PYONGYANG — The 65th anniversary of the Treaty of Friendship, Cooperation and Mutual Assistance between the Democratic People's Republic of Korea and the People's Republic of China was observed Monday at the Yanggakdo International Hotel, Ballroom C, with a two-day facilitated alignment summit attended by 34 delegates, three interpreters, and one Beijing-based HR consultant who requested her exact employer not be named in official materials.
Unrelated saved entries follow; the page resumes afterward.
(** The schedule of the recipe is set and not degenerate: the divisors
    used by the training loop are set and non-zero, the accumulation factor
    is positive, the checkpoint prefix is chosen.  [setup] leaves the
    recipe so when the data source fills at least one accumulation window
    and the configured cadences are non-zero; it does not when the data
    source is shorter than a window, where [_steps_per_epoch] is 0. *)
Definition ready (s : Recipe) : Prop :=
  0 < _gradient_accumulation_steps s /\
  _log_every_n_steps s <> 0 /\
  (exists n, save_every_n_steps s = Some n /\ n <> 0) /\
  (exists p, _steps_per_epoch s = Some p /\ p <> 0) /\
  (exists pre, checkpoint_dir_prefix s = Some pre).

(** The gradient [current_loss.backward()] adds for a microbatch. *)
Definition kd_backward_grad {T : Torch} (s : Recipe) (w : Weights) (b : KDBatch)
  : Grad :=
  grad_add (grad_scale (1 - _kd_ratio s)%Qc (fst (kd_loss_grads w b)))
           (grad_scale (_kd_ratio s) (snd (kd_loss_grads w b))).

(** The gradient the optimizer is given when the buffers hold [g] and
    [nt] tokens were counted: rescaled, then clipped if configured. *)
Definition kd_applied_grad {T : Torch} (s : Recipe) (nt : Z) (g : Grad) : Grad :=
  match _clip_grad_norm s with
  | Some max_norm =>
      fst (clip_grad_norm_ (grad_times (tensor_div (Q2Qc 1) nt) g) max_norm)
  | None => grad_times (tensor_div (Q2Qc 1) nt) g
  end.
Patricia Y. Chen, 34, a certified ScrumMaster (Certificate No. 449281) and senior associate at Korn Ferry's Cross-Border Organizational Fun Dynamics unit in Beijing, arrived at 8:15 a.m. carrying a canvas tote, fourteen dry-erase markers, and a laminated agenda she had reprinted after the original shipment was held at customs for "ideological review." The fluorescent lights, which hotel maintenance logs indicate flicker on a 2.8-second cycle, cast a pale wash over folding tables in a horseshoe formation Chen would later describe to this reporter as "aggressively collaborative."
The opening exercise, mandated at the deputy-director level as a "kinetic confidence-building fun protocol," was a trust fall. Xi Jinping, General Secretary of the Communist Party of China, stood with arms extended. Kim Jong Un, Chairman of the State Affairs Commission of the DPRK, mounted a reinforced aluminum stepstool, crossed his arms, and fell backward. Xi caught him at 8:47 a.m. by the wrist, not the torso, in a grip that lasted four seconds.
Xi then produced a triplicate invoice on stationery from the Ministry of Commerce's International Cooperation Division. "Standard consulting rate," he said. "Net 30."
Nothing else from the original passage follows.